Giving: There is a lot of focus on gift-giving this time of year, sometimes too much so. But the idea that “It’s the thought that counts” is a valid one. Think of ways to bring a smile to your employees – a gift card to a local restaurant or a movie theater. Or add a small bonus into their paycheck (just be sure you tax everything correctly). Maybe let employees organize a small gift exchange.

Flexibility: While not a theme of the holidays, flexibility is a necessary skill to navigate them. Understand that employees will be stressed with shopping, cooking, traveling, and having their kids home from school. Work with managers to prioritize tasks and projects to ensure the important things are covered while putting off the things that can wait.

New Beginnings: Use the new year to introduce new changes or initiatives – update your handbook, roll out a new compensation plan, or announce an added benefit. Encourage employees to make work or personal resolutions or goals. Offer healthy-living incentives or remind employees of your company’s continuing education benefit.

Whatever you choose to do:

  • Remember to value each person’s beliefs or lack thereof. Do not prioritize or minimize any faith or culture and do not force anyone to participate in anything.
  • Be fair and equitable in whatever you choose to do. Don’t require employees who don’t celebrate or have kids to do everything so others can have time off. If you do need some to carry a larger load this time of year, reward them by giving them premium pay, a bonus, or extra time off later in the year.
  • The holidays can be extremely hard for some people. Be on the lookout for employees who seem quieter or more despondent during these months. Show kindness and patience to those who may be withdrawn.

And, if this is your busy season, give your employees a big “thank you” and try to do something special for them in the new year. Using the spirit of the holidays to find ways to appreciate your employees will make the holidays more meaningful and will start 2024 off right!

Happy holidays!

McAllister is vice president for compliance at Affinity HR Group Inc., PPAI’s affiliated human resources partner. Affinity HR Group specializes in providing human resources assistance to associations such as PPAI and their member companies.

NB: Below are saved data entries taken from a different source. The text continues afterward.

Lemma synthesizeSegment_wordsOnly (text : string) (options : SynthesisOptions) :
  Returns (fun synthesized => wordsOnly synthesized.2) (synthesizeSegment text options).
Proof.
  unfold synthesizeSegment.
  eapply Returns_bind; [apply Returns_True|intros found _].
  destruct (bestMatchingVoice found) as [selectedVoice|]; [|apply Returns_throw].
  eapply Returns_bind; [apply Returns_True|intros voicePackagePath _].
  eapply Returns_bind; [apply Returns_True|intros output _].
  intros w [audio timeline] (? & ? & ? & scaled & _ & _ & _ & ->)%postprocess_Ok_inv.
  apply wordsOnly_keepWords.
Qed.

Lemma sentencesOfWords_snoc (timeline children : Timeline) (text : string)
    (startTime endTime : number) :
  sentencesOfWords timeline -> wordsOnly children ->
  sentencesOfWords (timeline ++ [MkTimelineEntry "sentence" text startTime endTime children]).
Proof.
  intros Htimeline Hchildren. apply Forall_app. split; [done|].
  by repeat constructor.
Qed.

Lemma sentenceTurn_sentencesOfWords (options : SynthesisOptions)
    (onSentence : option SynthesisSegmentEvent) (total sentenceIndex : nat)
    (sentence : string) (state : SentenceLoop) :
  sentencesOfWords (segmentEntryTimeline state) ->
  Returns (fun state' => sentencesOfWords (segmentEntryTimeline state'))
          (sentenceTurn options onSentence total sentenceIndex sentence state).
Proof.
  intros Hstate. unfold sentenceTurn.
  eapply Returns_bind; [apply Returns_True|intros [] _].
  eapply Returns_bind; [apply synthesizeSegment_wordsOnly|].
  intros [sentenceAudio sentenceTimeline] Hwords. simpl in Hwords.
  eapply Returns_bind; [apply Returns_True|intros samples _].
  destruct onSentence as [callback|];
    [eapply Returns_bind; [apply Returns_True|intros [] _]|];
    apply Returns_ret; cbn [segmentEntryTimeline];
    by apply sentencesOfWords_snoc, wordsOnly_addTimeOffset.
Qed.

Lemma sentenceLoop_sentencesOfWords (options : SynthesisOptions)
    (onSentence : option SynthesisSegmentEvent) (total : nat) (sentences : list string) :
  forall sentenceIndex state,
    sentencesOfWords (segmentEntryTimeline state) ->
    Returns (fun state' => sentencesOfWords (segmentEntryTimeline state'))
            (sentenceLoop options onSentence total sentenceIndex sentences state).
Proof.
  induction sentences as [|sentence sentences IH]; intros sentenceIndex state Hstate; simpl.
  - by apply Returns_ret.
  - eapply Returns_bind; [by apply sentenceTurn_sentencesOfWords|].
    intros state' Hstate'. by apply IH.
Qed.

Lemma segmentTurn_segmentsSoFar (options : SynthesisOptions)
    (onSegment onSentence : option SynthesisSegmentEvent) (total segmentIndex : nat)
    (segment : string) (state : SegmentLoop) (done : list string) :
  segmentsSoFar done (loop_timeline state) ->
  Returns (fun state' => segmentsSoFar (done ++ [segment]) (loop_timeline state'))
          (segmentTurn options onSegment onSentence total segmentIndex segment state).
Proof.
  intros [Hsegments Htexts]. unfold segmentTurn.
  eapply Returns_bind; [apply sentenceLoop_sentencesOfWords; constructor|].
  intros after Hafter.
  destruct onSegment as [callback|];
    [eapply Returns_bind; [apply Returns_True|intros [] _]|];
    apply Returns_ret; cbn [loop_timeline]; (split;
      [ apply Forall_app; split; [done|]; by repeat constructor
      | rewrite !map_app, Htexts; reflexivity ]).
Qed.

Lemma segmentLoop_segmentsSoFar (options : SynthesisOptions)
    (onSegment onSentence : option SynthesisSegmentEvent) (total : nat)
    (segments : list string) :
  forall segmentIndex state done,
    segmentsSoFar done (loop_timeline state) ->
    Returns (fun state' => segmentsSoFar (done ++ segments) (loop_timeline state'))
            (segmentLoop options onSegment onSentence total segmentIndex segments state).
Proof.
  induction segments as [|segment segments IH]; intros segmentIndex state done Hstate; simpl.
  - rewrite app_nil_r. by apply Returns_ret.
  - eapply Returns_bind; [by apply segmentTurn_segmentsSoFar|].
    intros state' Hstate'.
    replace (done ++ segment :: segments)%list with ((done ++ [segment]) ++ segments)%list
      by (by rewrite <- app_assoc).
    by apply IH.
Qed.

End WordFilterFacts.

(** C3, as amended.  In the top-level time line of a successful
    [synthesizeSegments] call, the entries are segment entries whose texts
    are the trimmed segments, their children are sentence entries, and the
    entries directly below a sentence entry all have a text that [isWord]
    accepts.  In [synthesizeSegment] the word filter is the last step: it
    is applied to the time line that the trim of the leading silence, the
    alignment when no time line was given, and the time and pitch shifting
    have produced, in this order. *)
Theorem word_filter_is_last_and_keeps_words `{Synthesis.Collaborators} :
  (forall segments options onSegment onSentence w r,
      Synthesis.result (Synthesis.synthesizeSegments segments options onSegment onSentence w)
      = Synthesis.Ok r ->
      Synthesis.segmentsSoFar segments (Synthesis.resultTimeline r))
  /\ (forall text options isSSML language speed pitch output w audio timeline,
        Synthesis.result
          (Synthesis.postprocess text options isSSML language speed pitch output w)
        = Synthesis.Ok (audio, timeline) ->
        exists trimmedAudio given base scaled,
          let trimming :=
            Synthesis.trimLeadingSilence options (Synthesis.engineAudio output)
              (Synthesis.engineTimeline output) w in
          let aligning :=
            Synthesis.alignIfMissing text options isSSML language trimmedAudio given
              (Synthesis.final trimming) in
          let shifting :=
            Synthesis.shiftTimeAndPitch options speed pitch
              (Synthesis.shouldPostprocessSpeed output)
              (Synthesis.shouldPostprocessPitch output) trimmedAudio base
              (Synthesis.final aligning) in
          Synthesis.result trimming = Synthesis.Ok (trimmedAudio, given)
          /\ Synthesis.result aligning = Synthesis.Ok base
          /\ Synthesis.result shifting = Synthesis.Ok (audio, scaled)
          /\ timeline = Synthesis.keepWords scaled).
Proof.
  split.
  - intros segments options onSegment onSentence w r.
    unfold Synthesis.synthesizeSegments.
    intros (options' & _ & Hloop & _)%bind_Ok_inv.
    apply bind_Ok_inv in Hloop as (final & Hfinal & Hret & _).
    injection Hret as <-. cbn [Synthesis.resultTimeline Synthesis.assembleResult].
    eapply (segmentLoop_segmentsSoFar _ _ _ _ _ _ _ []) in Hfinal; [exact Hfinal|].
    by split; [constructor|].
  - intros *. apply postprocess_Ok_inv.
Qed.
(** * Transformer building blocks of [models/transformer/base.py]

    A shallow embedding of the tensor code of the repository and the
    properties of its positional encoding, attention, feed-forward and
    decoder modules.

    Representation.  A tensor of rank [k] is a [k]-fold nested list of real
    numbers (what [Tensor.tolist()] shows); scalars are real numbers, so the
    arithmetic is exact.  A Python exception is a value [Raise e] of the
    error monad [result].  Random choices (weight initialisation, dropout
    masks) are explicit arguments.  A nested list does not record the sizes
    of the axes below an empty axis; the shape checks of the model are the
    ones of the tensor library on tensors without an empty axis. *)

From Stdlib Require Import List Arith Lia Bool Reals Lra.
Import ListNotations.

Set Implicit Arguments.

(** ** Exceptions *)

Inductive exn : Type :=
| ZeroDivisionError
| AssertionError
| RuntimeError
| ValueError
| IndexError.

Inductive result (A : Type) : Type :=
| Ok (a : A)
| Raise (e : exn).

Arguments Ok {A} a.
Arguments Raise {A} e.

Definition bind {A B : Type} (r : result A) (k : A -> result B) : result B :=
  match r with
  | Ok a => k a
  | Raise e => Raise e
  end.

Notation "x <- e ;; k" := (bind e (fun x => k))
  (at level 61, e at next level, right associativity).

Fixpoint mapM {A B : Type} (f : A -> result B) (l : list A) : result (list B) :=
  match l with
  | [] => Ok []
  | a :: l' => b <- f a ;; bs <- mapM f l' ;; Ok (b :: bs)
  end.

(** ** Nested lists as tensors *)

Section Lists.
Context {X : Type}.

(** [count] consecutive pieces of [size] elements each. *)
Fixpoint chunks (count size : nat) (l : list X) : list (list X) :=
  match count with
  | O => []
  | S c => firstn size l :: chunks c size (skipn size l)
  end.

Definition ncols (m : list (list X)) : nat :=
  match m with
  | [] => 0
  | r :: _ => length r
  end.

(** [cons_cols r t] puts the entries of [r] in front of the rows of [t]. *)
Fixpoint cons_cols (r : list X) (t : list (list X)) : list (list X) :=
  match r, t with
  | a :: r', c :: t' => (a :: c) :: cons_cols r' t'
  | _, _ => []
  end.

(** Transpose of a matrix with [c] columns. *)
Fixpoint transpose (c : nat) (m : list (list X)) : list (list X) :=
  match m with
  | [] => repeat [] c
  | r :: m' => cons_cols r (transpose c m')
  end.

(** The argument of an in-place operation expanded along one axis to the
    size [n] of the target: sizes agree, or the argument has size 1. *)
Definition bcast_to (n : nat) (l : list X) : result (list X) :=
  if length l =? n then Ok l
  else match l with
       | [a] => Ok (repeat a n)
       | _ => Raise RuntimeError
       end.

Fixpoint imap_from (i : nat) {Y : Type} (f : nat -> X -> Y) (l : list X) : list Y :=
  match l with
  | [] => []
  | a :: l' => f i a :: imap_from (S i) f l'
  end.

Definition imap {Y : Type} (f : nat -> X -> Y) (l : list X) : list Y :=
  imap_from 0 f l.

(** A matrix with [r] rows of [c] entries each. *)
Definition rect (r c : nat) (m : list (list X)) : Prop :=
  length m = r /\ Forall (fun row => length row = c) m.

Definition shape3 (b s d : nat) (x : list (list (list X))) : Prop :=
  length x = b /\ Forall (rect s d) x.

Definition shape4 (b h s d : nat) (x : list (list (list (list X)))) : Prop :=
  length x = b /\ Forall (shape3 h s d) x.

(** [grid b h P xs]: [xs] has [b] rows of [h] entries and every entry
    satisfies [P]; [shape4 b h s d] is [grid b h (rect s d)]. *)
Definition grid (b h : nat) (P : X -> Prop) (xs : list (list X)) : Prop :=
  length xs = b /\ Forall (fun l => length l = h /\ Forall P l) xs.
End Lists.

(** The argument [ys] is broadcast to the target [xs] along this axis and [f]
    combines the entries (an in-place operation on [xs]). *)
Definition bzip_in {X Y Z : Type} (f : X -> Y -> result Z)
    (xs : list X) (ys : list Y) : result (list Z) :=
  ys' <- bcast_to (length xs) ys ;;
  mapM (fun xy => f (fst xy) (snd xy)) (combine xs ys').

(** Both operands broadcast along this axis (an out-of-place operation). *)
Definition bzip {X Y Z : Type} (f : X -> Y -> result Z)
    (xs : list X) (ys : list Y) : result (list Z) :=
  if length xs =? length ys then
    mapM (fun xy => f (fst xy) (snd xy)) (combine xs ys)
  else match xs, ys with
       | [x], _ => mapM (fun y => f x y) ys
       | _, [y] => mapM (fun x => f x y) xs
       | _, _ => Raise RuntimeError
       end.

Definition tabulate {X : Type} (n : nat) (f : nat -> X) : list X :=
  map f (seq 0 n).

(** ** Tensors of real numbers *)

Abbreviation vector := (list R).
Abbreviation matrix := (list (list R)).
Abbreviation tensor3 := (list (list (list R))).
Abbreviation tensor4 := (list (list (list (list R)))).
Abbreviation mask3 := (list (list (list bool))).
Abbreviation mask4 := (list (list (list (list bool)))).

Definition sum (v : vector) : R := fold_right Rplus 0%R v.

Definition dot (a b : vector) : R :=
  sum (map (fun ab => (fst ab * snd ab)%R) (combine a b)).

(** [torch.matmul] on two matrices: the inner sizes must agree. *)
Definition matmul2 (a b : matrix) : result matrix :=
  if forallb (fun row => length row =? length b) a
  then Ok (map (fun row => map (dot row) (transpose (ncols b) b)) a)
  else Raise RuntimeError.

(** [torch.matmul] on rank-4 tensors: the two leading axes are batch axes. *)
Definition matmul4 (a b : tensor4) : result tensor4 :=
  bzip (bzip matmul2) a b.

(** [t.transpose(-1, -2)] on a rank-4 tensor. *)
Definition transpose_last2 (t : tensor4) : tensor4 :=
  map (map (fun m => transpose (ncols m) m)) t.

(** [t.transpose(1, 2)] on a rank-4 tensor whose axis 2 has size [c]. *)
Definition transpose_1_2 (c : nat) (t : tensor4) : tensor4 :=
  map (transpose c) t.

(** [t.view(b, -1, h, dk)] on a contiguous rank-3 tensor: the elements in
    row-major order, regrouped; the size written [-1] is inferred. *)
Definition view4 (b h dk : nat) (t : tensor3) : result tensor4 :=
  let flat := concat (concat t) in
  let known := b * h * dk in
  if known =? 0 then Raise RuntimeError
  else if length flat mod known =? 0 then
    let s := length flat / known in
    Ok (chunks b s (chunks (b * s) h (chunks (b * s * h) dk flat)))
  else Raise RuntimeError.

(** [t.reshape(b, -1, d)] on a rank-4 tensor. *)
Definition reshape3 (b d : nat) (t : tensor4) : result tensor3 :=
  let flat := concat (concat (concat t)) in
  let known := b * d in
  if known =? 0 then Raise RuntimeError
  else if length flat mod known =? 0 then
    let s := length flat / known in
    Ok (chunks b s (chunks (b * s) d flat))
  else Raise RuntimeError.

(** [x += t] on rank-3 tensors. *)
Definition iadd3 (x t : tensor3) : result tensor3 :=
  bzip_in (bzip_in (bzip_in (fun a b => Ok (a + b)%R))) x t.

(** [scores.masked_fill_(mask, v)]. *)
Definition masked_fill4 (scores : tensor4) (mask : mask4) (v : R) : result tensor4 :=
  bzip_in (bzip_in (bzip_in (bzip_in
    (fun s (m : bool) => Ok (if m then v else s))))) scores mask.

Definition softmax (row : vector) : vector :=
  let z := sum (map exp row) in
  map (fun v => (exp v / z)%R) row.

(** [torch.softmax(t, dim=-1)]. *)
Definition softmax_last (t : tensor4) : tensor4 :=
  map (map (map softmax)) t.

Definition relu (v : R) : R := Rmax 0 v.

Definition ReLU (x : tensor3) : tensor3 := map (map (map relu)) x.

(** ** nn.Dropout *)

(** A module in evaluation mode, or in training mode with the sampled keep
    mask of the call ([keep b s d] for the entry at index [(b, s, d)]). *)
Inductive mode : Type :=
| Eval
| Train (keep : nat -> nat -> nat -> bool).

To learn more, visit

Notable multicultural holidays in 2024:

  • Lunar New Year: February 10.
  • Ramadan: Begins the evening of March 10 and ends the evening of April 8.
  • Holi: March 25.
  • Passover: Begins sunset of April 22 and ends sundown of April 30.
  • Rosh Hashanah: Begins sunset of October 2 and ends sundown of October 4.
  • Yom Kippur: Begins sunset of October 11 and ends sundown of October 12.
  • Diwali: November 1.
  • Hanukkah: Begins sunset of December 25 and ends sundown of January 2.
  • Kwanzaa: December 26 through January 1 every year.